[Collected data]
##############################
Definition deploy_aws : Job :=
  mkJob "deploy_aws" [] None [] None [Steps.aws_credentials; Steps.aws_deploy].

End JobsV1.

Definition prod_deploy : Workflow :=
  mkWorkflow "Deploy code" on_events (Some permissions) (Some concurrency)
             [Jobs.build; Jobs.deploy_pages; Jobs.check_gh_deploy].

Definition prod_deploy_v1 : Workflow :=
  mkWorkflow "Deploy code" on_events (Some permissions) (Some concurrency)
             [JobsV1.build; JobsV1.deploy_pages; JobsV1.deploy_aws].

(** The workflow with the commented [deploy_aws] job uncommented: both
    publish targets enabled. *)
Definition prod_deploy_with_aws : Workflow :=
  mkWorkflow "Deploy code" on_events (Some permissions) (Some concurrency)
             [Jobs.build; Jobs.deploy_pages; Jobs.check_gh_deploy; Jobs.deploy_aws].

(** The workflow with the Pages jobs left out and [deploy_aws] uncommented:
    the second publish target alone. *)
Definition prod_deploy_aws_only : Workflow :=
  mkWorkflow "Deploy code" on_events (Some permissions) (Some concurrency)
             [Jobs.build; Jobs.deploy_aws].

(** ** Triggers *)

Inductive GitRef :=
| Branch (name : string)
| Tag (name : string).

Record Event := mkEvent {
  ev_name : string;
  ev_ref : GitRef
}.

(** The [branches] and [tags] filters of an event.  The only pattern of the
    file, [main], has no glob character, so a pattern is compared as a
    name.  With neither filter every ref passes; with one of them a ref of
    the other kind does not. *)
Definition filter_accepts (filters : list (string * list string)) (r : GitRef) : bool :=
  match assoc "branches" filters, assoc "tags" filters with
  | None, None => true
  | bs, ts =>
      match r with
      | Branch b =>
          match bs with Some pats => existsb (String.eqb b) pats | None => false end
      | Tag t =>
          match ts with Some pats => existsb (String.eqb t) pats | None => false end
      end
  end.

(** An event starts a run when its name is a key of [on:] and its ref
    passes that key's filters. *)
Definition triggers (wf : Workflow) (e : Event) : bool :=
  match assoc (ev_name e) (wf_on wf) with
  | Some filters => filter_accepts filters (ev_ref e)
  | None => false
  end.

Definition push_to (branch : string) : Event := mkEvent "push" (Branch branch).
Definition manual_dispatch (branch : string) : Event :=
  mkEvent "workflow_dispatch" (Branch branch).

(** ** Permissions of the run's token *)

Inductive Access := NoAccess | Read | Write.

Definition access_of (level : string) : Access :=
  if String.eqb level "write" then Write
  else if String.eqb level "read" then Read
  else NoAccess.

(** A job's [permissions] replace the workflow's; a scope a [permissions]
    block leaves out is granted nothing; with no block at all the
    repository's default applies. *)
Definition token_permission (repo_default : string -> Access) (wf : Workflow)
    (j : Job) (scope : string) : Access :=
  let declared :=
    match job_permissions j with
    | Some ps => Some ps
    | None => wf_permissions wf
    end in
  match declared with
  | Some ps =>
      match assoc scope ps with
      | Some level => access_of level
      | None => NoAccess
      end
  | None => repo_default scope
  end.

Definition can_write (a : Access) : bool :=
  match a with Write => true | _ => false end.

(** ** The embed component *)

Module Youtube.

Inductive PropValue :=
| PStr (s : string)
| PBool (b : bool).

Inductive Element :=
| Elem (tag : string) (props : list (string * PropValue)) (children : list Element).

Record Props := mkProps {
  embed_id : string;
  title : string
}.

Definition YoutubeEmbed (props : Props) : Element :=
  Elem "div" [("className", PStr "react-live-wrapper")]
    [Elem "iframe"
       [("src", PStr ("https://www.youtube.com/embed/" ++ embed_id props));
        ("width", PStr "100%");
        ("height", PStr "500");
        ("frameBorder", PStr "0");
        ("allow", PStr "accelerometer; autoplay; clipboard-write; encrypted-media; gyroscope; picture-in-picture");
        ("allowFullScreen", PBool true);
        ("title", PStr (title props))]
       []].

Definition props_of (e : Element) : list (string * PropValue) :=
  match e with Elem _ ps _ => ps end.

Definition children_of (e : Element) : list Element :=
  match e with Elem _ _ cs => cs end.

Definition get_prop (name : string) (e : Element) : option PropValue :=
  assoc name (props_of e).

(** Every element of the tree with the given tag, in document order. *)
Fixpoint find_elements (tag : string) (e : Element) : list Element :=
  match e with
  | Elem t _ cs =>
      ((if String.eqb t tag then [e] else [])
         ++ flat_map (find_elements tag) cs)%list
  end.

(** The tree with the values of the named props blanked: what is left is
    the layout. *)
Fixpoint blank (names : list string) (e : Element) : Element :=
  match e with
  | Elem t ps cs =>
      Elem t
        (map (fun kv : string * PropValue =>
                if existsb (String.eqb (fst kv)) names then (fst kv, PStr "") else kv) ps)
        (map (blank names) cs)
  end.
##############################
* Task description *
Lines from the top of the data above through the line containing "Definition prod_deploy_aws_only : Workflow" must be repeated exactly. All other lines stay out.

* Finished task *
Definition deploy_aws : Job :=
  mkJob "deploy_aws" [] None [] None [Steps.aws_credentials; Steps.aws_deploy].

End JobsV1.

Definition prod_deploy : Workflow :=
  mkWorkflow "Deploy code" on_events (Some permissions) (Some concurrency)
             [Jobs.build; Jobs.deploy_pages; Jobs.check_gh_deploy].

Definition prod_deploy_v1 : Workflow :=
  mkWorkflow "Deploy code" on_events (Some permissions) (Some concurrency)
             [JobsV1.build; JobsV1.deploy_pages; JobsV1.deploy_aws].

(** The workflow with the commented [deploy_aws] job uncommented: both
    publish targets enabled. *)
Definition prod_deploy_with_aws : Workflow :=
  mkWorkflow "Deploy code" on_events (Some permissions) (Some concurrency)
             [Jobs.build; Jobs.deploy_pages; Jobs.check_gh_deploy; Jobs.deploy_aws].

(** The workflow with the Pages jobs left out and [deploy_aws] uncommented:
    the second publish target alone. *)
Definition prod_deploy_aws_only : Workflow :=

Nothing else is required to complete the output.